● Task objective
Return every line from the records below in which the word "mkURL" is found.

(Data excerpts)
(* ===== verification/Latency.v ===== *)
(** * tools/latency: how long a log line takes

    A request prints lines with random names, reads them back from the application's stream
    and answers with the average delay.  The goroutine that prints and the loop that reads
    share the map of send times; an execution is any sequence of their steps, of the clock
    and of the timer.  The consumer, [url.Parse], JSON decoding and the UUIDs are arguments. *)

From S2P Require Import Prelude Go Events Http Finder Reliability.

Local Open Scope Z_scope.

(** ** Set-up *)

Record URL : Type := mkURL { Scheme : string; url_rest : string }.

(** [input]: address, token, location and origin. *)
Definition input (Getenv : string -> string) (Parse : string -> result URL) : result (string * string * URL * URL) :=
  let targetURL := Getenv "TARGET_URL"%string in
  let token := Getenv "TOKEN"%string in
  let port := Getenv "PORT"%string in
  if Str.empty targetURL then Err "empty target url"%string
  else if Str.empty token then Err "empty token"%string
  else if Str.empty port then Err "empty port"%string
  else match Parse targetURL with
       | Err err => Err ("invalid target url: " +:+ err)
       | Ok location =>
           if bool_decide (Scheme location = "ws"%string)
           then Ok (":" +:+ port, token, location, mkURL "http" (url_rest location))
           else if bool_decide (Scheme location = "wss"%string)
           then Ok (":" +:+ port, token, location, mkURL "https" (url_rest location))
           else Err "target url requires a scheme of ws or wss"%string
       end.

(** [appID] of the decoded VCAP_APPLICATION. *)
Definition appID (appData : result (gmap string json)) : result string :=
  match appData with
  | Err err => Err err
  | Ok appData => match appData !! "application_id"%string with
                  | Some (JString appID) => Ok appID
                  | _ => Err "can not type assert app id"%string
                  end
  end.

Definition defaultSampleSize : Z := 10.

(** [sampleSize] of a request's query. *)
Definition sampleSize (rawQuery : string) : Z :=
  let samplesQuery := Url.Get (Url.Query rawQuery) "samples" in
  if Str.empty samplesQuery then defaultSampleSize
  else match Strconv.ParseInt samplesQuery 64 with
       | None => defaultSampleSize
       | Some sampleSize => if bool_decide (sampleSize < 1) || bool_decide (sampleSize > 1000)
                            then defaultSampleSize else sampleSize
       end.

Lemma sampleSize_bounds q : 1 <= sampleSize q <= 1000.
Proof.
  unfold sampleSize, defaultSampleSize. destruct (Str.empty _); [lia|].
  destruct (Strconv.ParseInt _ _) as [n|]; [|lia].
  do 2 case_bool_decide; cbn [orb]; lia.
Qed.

* * *

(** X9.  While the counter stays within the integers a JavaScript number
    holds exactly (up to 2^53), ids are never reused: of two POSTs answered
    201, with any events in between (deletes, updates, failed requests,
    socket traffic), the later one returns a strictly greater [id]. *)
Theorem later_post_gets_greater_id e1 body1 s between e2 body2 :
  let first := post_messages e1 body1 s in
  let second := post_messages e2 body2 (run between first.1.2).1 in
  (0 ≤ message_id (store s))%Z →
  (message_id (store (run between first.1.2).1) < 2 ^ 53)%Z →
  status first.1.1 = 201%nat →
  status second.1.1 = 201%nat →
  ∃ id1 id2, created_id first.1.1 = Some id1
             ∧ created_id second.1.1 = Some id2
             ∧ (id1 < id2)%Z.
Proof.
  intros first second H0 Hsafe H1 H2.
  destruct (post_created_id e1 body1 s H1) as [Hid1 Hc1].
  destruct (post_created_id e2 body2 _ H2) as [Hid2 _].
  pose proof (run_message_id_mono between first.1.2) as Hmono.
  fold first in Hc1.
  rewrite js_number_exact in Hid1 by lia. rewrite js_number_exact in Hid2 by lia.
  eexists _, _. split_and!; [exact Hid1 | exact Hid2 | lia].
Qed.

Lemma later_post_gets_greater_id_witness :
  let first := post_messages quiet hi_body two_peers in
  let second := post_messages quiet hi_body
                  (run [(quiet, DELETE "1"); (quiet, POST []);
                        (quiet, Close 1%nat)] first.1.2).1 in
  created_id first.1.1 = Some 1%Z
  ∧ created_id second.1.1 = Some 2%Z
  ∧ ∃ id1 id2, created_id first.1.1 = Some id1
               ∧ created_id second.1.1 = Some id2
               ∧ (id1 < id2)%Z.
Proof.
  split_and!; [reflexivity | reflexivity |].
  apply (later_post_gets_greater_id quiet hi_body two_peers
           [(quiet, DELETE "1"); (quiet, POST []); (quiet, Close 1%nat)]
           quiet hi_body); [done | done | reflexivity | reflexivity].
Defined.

---

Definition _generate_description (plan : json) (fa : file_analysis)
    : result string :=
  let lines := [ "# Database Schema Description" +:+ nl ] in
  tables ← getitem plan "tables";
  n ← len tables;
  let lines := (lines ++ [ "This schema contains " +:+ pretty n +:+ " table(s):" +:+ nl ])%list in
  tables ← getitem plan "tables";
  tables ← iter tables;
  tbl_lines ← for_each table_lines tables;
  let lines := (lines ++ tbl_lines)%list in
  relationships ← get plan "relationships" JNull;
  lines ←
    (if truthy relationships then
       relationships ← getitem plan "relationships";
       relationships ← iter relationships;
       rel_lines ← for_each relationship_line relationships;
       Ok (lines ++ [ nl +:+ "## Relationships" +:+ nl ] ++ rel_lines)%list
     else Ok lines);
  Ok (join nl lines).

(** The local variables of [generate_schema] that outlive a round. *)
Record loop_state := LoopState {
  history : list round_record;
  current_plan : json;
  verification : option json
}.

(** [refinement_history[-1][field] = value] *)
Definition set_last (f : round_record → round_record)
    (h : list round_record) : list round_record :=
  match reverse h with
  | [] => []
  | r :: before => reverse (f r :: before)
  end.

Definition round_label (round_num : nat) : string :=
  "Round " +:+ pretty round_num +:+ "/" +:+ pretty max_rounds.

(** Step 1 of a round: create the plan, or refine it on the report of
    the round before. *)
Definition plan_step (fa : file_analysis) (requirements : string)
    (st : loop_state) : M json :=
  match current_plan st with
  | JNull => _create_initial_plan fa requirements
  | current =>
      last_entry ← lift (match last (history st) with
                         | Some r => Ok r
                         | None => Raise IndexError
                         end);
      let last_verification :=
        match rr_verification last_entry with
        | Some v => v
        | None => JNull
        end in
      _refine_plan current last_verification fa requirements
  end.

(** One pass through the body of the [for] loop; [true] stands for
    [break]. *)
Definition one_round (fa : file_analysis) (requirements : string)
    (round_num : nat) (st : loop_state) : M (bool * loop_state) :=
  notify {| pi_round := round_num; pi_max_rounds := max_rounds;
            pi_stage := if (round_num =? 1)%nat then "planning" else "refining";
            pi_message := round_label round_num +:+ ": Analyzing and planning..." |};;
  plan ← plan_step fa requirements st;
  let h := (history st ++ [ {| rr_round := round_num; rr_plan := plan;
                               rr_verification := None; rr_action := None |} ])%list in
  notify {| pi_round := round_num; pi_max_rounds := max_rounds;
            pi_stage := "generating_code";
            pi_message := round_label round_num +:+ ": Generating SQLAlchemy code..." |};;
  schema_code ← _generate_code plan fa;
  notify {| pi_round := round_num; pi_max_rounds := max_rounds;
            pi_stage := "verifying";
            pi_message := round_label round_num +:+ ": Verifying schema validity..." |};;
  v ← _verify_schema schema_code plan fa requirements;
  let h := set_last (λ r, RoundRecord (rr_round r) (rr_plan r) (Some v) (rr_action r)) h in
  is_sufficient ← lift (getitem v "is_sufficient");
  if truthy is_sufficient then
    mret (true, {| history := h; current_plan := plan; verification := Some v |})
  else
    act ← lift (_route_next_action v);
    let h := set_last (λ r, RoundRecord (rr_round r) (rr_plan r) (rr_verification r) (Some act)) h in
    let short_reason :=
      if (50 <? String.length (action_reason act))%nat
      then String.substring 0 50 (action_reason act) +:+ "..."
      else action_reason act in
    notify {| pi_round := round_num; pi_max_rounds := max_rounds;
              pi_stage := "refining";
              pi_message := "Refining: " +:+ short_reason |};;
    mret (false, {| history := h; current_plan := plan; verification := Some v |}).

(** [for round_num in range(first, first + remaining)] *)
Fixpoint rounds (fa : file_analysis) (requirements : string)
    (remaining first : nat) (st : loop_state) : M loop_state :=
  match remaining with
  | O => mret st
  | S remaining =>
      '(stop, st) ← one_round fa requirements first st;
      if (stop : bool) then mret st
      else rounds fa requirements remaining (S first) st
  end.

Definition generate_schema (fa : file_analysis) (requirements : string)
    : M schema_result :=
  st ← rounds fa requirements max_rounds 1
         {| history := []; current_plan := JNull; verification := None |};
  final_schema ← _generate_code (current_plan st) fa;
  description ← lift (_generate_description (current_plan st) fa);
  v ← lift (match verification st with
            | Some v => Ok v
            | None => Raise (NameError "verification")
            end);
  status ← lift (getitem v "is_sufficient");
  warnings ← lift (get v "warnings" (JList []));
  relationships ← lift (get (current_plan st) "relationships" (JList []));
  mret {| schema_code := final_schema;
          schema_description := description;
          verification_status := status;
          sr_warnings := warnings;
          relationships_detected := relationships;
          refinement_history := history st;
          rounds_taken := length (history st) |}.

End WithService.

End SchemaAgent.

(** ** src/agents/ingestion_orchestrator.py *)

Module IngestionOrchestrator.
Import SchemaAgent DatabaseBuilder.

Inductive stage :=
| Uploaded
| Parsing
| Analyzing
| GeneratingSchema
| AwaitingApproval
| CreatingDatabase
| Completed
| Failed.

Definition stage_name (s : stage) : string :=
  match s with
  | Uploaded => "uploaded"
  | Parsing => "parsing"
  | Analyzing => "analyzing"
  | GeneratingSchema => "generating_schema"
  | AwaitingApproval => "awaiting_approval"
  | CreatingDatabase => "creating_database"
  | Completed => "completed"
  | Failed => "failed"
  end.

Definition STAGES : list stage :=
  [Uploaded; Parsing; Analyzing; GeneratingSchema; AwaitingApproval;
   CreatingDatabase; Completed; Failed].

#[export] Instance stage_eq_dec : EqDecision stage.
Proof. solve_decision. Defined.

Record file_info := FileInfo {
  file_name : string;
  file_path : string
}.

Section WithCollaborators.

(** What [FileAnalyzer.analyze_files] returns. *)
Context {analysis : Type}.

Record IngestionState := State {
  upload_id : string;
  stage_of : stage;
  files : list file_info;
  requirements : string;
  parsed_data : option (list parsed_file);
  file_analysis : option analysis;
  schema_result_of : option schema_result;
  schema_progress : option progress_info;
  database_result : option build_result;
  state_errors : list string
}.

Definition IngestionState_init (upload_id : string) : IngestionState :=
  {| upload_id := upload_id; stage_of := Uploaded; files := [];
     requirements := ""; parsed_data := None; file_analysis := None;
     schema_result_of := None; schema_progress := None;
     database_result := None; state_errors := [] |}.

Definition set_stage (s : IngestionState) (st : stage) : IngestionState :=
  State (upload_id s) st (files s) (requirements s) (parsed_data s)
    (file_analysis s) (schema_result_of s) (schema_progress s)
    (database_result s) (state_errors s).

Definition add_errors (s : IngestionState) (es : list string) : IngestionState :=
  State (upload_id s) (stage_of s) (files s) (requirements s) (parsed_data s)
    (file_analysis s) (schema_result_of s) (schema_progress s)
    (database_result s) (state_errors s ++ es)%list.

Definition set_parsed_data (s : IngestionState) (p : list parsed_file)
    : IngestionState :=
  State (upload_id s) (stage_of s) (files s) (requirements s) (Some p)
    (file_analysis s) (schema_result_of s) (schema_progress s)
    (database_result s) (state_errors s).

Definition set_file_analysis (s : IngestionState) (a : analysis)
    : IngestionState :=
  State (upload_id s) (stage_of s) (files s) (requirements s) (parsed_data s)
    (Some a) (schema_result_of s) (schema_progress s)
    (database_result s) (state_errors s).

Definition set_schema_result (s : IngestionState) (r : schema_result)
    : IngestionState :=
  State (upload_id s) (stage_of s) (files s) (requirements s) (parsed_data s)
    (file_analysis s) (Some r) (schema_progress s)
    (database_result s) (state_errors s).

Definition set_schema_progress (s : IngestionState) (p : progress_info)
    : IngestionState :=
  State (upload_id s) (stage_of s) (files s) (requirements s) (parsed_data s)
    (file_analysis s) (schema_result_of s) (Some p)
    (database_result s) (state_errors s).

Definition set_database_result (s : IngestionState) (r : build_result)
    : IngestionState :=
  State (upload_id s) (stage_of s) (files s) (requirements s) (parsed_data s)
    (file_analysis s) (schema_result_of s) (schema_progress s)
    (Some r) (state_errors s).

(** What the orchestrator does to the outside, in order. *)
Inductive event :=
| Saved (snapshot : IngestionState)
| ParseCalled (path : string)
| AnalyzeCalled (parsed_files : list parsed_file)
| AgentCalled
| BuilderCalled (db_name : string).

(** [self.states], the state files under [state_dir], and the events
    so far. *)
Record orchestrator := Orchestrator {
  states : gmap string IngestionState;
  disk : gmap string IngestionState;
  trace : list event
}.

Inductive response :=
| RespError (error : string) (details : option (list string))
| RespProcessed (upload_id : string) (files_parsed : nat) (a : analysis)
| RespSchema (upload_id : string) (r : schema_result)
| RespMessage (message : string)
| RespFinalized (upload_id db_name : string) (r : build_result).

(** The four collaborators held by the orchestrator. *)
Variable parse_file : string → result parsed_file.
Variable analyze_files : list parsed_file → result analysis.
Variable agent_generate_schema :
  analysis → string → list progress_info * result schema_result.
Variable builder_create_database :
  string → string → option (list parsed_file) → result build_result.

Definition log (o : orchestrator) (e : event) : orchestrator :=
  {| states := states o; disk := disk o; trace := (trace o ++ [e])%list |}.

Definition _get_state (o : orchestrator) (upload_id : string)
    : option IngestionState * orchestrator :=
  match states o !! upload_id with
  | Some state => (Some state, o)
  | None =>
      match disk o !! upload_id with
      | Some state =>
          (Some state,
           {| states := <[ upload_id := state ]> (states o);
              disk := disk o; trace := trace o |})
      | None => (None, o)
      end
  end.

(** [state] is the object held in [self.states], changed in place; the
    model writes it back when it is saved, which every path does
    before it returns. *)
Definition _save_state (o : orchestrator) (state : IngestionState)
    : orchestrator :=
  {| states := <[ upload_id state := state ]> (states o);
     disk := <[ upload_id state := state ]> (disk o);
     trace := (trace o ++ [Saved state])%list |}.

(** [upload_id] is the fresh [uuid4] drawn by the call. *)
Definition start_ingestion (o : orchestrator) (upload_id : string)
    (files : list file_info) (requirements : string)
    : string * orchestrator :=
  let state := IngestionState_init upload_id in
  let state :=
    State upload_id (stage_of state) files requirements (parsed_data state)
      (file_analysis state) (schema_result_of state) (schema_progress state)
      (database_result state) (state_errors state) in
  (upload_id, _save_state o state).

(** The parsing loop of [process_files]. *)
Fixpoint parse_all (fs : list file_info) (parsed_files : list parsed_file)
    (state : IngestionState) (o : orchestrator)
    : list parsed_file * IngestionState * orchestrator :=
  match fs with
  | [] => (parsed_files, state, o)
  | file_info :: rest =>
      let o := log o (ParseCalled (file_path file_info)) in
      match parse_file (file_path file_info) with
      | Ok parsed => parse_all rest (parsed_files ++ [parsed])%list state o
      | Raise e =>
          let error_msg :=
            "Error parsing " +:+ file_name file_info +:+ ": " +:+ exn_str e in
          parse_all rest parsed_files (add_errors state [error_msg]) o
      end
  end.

● Your solution
Record URL : Type := mkURL { Scheme : string; url_rest : string }.
           then Ok (":" +:+ port, token, location, mkURL "http" (url_rest location))
           then Ok (":" +:+ port, token, location, mkURL "https" (url_rest location))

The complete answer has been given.